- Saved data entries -
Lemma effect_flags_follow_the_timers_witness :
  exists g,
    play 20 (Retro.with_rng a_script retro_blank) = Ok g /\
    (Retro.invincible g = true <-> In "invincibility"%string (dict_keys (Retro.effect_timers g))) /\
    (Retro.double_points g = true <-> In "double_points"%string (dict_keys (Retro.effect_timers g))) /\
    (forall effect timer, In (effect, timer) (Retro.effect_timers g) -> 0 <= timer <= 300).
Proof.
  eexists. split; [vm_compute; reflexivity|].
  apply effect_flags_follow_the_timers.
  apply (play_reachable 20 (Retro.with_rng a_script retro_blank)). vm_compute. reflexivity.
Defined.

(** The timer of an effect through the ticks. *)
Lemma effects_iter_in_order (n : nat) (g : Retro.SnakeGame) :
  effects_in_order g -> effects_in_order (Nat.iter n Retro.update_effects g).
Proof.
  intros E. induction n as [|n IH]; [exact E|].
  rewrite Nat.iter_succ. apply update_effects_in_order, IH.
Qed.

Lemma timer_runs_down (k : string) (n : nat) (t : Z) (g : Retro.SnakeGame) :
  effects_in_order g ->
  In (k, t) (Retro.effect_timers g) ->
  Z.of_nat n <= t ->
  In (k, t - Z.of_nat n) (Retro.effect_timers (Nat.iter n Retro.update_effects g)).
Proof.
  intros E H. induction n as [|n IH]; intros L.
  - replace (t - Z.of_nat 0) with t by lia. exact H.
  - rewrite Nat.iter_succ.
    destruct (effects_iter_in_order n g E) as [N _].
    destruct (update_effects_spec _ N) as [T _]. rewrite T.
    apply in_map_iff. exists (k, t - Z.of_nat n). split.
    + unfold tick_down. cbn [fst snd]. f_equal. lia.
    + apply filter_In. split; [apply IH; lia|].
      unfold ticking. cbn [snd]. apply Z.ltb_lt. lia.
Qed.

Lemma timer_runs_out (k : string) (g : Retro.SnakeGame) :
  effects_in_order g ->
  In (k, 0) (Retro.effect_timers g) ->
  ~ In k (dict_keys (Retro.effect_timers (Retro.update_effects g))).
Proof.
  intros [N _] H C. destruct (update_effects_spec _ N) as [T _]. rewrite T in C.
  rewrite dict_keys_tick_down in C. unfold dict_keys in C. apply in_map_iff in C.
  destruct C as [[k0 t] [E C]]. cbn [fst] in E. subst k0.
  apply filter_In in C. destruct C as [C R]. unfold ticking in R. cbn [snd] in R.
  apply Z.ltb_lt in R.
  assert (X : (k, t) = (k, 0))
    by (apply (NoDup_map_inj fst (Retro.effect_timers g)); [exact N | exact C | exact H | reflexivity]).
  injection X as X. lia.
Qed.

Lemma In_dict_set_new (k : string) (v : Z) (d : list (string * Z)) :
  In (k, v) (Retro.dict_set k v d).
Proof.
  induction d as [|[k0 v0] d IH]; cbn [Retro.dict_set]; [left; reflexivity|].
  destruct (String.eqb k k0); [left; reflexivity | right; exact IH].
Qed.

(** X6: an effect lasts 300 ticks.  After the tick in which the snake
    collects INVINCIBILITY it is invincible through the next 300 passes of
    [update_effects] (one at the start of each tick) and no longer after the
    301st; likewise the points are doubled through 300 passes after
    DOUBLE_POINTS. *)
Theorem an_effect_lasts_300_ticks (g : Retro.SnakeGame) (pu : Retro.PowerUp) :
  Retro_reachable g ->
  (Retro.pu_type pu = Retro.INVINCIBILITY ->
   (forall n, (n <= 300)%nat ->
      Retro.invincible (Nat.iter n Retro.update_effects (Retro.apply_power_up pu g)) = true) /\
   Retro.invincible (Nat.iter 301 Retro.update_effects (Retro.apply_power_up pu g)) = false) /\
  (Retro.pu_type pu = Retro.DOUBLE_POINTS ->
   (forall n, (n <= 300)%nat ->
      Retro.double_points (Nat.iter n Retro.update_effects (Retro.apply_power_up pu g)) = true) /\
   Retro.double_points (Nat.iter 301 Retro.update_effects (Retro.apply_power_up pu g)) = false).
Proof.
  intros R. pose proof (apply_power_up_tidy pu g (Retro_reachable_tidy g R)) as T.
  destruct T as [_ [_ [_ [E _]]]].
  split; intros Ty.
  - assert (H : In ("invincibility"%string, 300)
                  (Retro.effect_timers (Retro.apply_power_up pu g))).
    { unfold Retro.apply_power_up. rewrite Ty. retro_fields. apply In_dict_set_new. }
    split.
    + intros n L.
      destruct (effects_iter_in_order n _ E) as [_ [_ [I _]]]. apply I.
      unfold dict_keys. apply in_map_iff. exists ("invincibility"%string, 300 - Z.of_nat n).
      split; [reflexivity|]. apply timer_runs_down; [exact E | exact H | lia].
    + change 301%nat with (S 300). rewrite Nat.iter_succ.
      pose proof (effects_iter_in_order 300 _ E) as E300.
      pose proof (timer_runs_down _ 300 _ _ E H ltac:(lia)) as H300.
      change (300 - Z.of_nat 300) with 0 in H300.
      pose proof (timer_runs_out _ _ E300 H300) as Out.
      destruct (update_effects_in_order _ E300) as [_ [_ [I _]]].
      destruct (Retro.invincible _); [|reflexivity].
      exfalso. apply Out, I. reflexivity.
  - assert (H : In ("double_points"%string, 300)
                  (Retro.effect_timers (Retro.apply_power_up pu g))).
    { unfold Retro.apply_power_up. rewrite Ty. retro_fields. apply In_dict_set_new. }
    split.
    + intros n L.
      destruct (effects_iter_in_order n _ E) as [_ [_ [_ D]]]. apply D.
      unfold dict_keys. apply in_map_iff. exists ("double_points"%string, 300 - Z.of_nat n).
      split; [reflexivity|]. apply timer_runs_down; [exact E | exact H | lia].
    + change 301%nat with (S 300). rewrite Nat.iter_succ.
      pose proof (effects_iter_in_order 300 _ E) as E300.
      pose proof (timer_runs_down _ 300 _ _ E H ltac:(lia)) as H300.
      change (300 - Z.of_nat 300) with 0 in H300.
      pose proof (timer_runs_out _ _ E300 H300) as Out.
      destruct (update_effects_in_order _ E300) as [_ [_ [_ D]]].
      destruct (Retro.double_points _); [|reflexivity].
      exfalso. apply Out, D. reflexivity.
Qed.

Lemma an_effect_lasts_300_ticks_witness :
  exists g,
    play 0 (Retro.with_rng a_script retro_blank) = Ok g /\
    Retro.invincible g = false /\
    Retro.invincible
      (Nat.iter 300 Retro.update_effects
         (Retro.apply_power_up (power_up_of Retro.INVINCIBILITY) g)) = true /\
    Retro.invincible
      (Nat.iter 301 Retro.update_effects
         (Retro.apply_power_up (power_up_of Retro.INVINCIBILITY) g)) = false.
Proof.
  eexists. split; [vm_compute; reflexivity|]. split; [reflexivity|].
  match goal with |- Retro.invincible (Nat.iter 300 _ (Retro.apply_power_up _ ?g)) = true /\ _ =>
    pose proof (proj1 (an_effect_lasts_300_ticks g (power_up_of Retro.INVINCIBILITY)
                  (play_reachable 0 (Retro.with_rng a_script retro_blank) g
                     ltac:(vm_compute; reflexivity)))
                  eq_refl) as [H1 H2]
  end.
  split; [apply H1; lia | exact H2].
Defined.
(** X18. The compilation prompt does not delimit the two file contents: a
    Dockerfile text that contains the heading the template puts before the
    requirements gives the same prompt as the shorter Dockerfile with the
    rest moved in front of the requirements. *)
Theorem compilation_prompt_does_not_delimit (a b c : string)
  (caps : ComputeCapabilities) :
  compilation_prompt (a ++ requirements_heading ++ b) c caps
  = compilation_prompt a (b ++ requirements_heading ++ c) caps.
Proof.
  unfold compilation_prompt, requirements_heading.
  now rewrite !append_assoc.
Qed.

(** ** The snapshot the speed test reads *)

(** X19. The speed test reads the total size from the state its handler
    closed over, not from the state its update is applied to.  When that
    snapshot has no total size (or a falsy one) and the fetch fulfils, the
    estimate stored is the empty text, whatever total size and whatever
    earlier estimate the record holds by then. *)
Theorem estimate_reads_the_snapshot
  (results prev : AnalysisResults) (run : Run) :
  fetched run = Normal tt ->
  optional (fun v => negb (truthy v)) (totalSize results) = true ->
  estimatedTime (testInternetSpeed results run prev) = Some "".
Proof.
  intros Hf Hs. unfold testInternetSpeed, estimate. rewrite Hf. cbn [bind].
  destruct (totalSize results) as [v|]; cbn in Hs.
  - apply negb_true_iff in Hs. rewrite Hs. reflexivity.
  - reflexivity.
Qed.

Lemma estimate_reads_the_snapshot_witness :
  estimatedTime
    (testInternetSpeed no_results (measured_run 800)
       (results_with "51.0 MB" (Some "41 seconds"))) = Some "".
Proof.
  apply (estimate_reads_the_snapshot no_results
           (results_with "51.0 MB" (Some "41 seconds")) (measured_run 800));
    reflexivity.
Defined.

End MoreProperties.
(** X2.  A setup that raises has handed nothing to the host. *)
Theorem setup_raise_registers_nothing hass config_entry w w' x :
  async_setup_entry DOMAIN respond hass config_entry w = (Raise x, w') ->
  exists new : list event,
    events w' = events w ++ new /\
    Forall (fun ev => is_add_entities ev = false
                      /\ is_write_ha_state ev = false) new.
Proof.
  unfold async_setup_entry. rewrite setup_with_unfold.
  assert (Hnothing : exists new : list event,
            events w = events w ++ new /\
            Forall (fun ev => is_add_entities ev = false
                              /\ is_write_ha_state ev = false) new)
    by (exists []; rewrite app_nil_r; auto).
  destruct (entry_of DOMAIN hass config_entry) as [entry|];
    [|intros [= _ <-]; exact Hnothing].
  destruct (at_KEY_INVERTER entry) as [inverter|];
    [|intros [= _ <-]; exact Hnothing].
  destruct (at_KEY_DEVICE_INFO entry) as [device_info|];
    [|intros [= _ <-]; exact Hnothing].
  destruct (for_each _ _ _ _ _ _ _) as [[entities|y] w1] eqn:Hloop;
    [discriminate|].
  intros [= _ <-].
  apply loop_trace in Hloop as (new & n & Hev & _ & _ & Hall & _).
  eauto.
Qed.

- Task prompt -
Copy out each line of the data that holds the string "estimatedTime".

- Problem solution -
  estimatedTime (testInternetSpeed results run prev) = Some "".
  estimatedTime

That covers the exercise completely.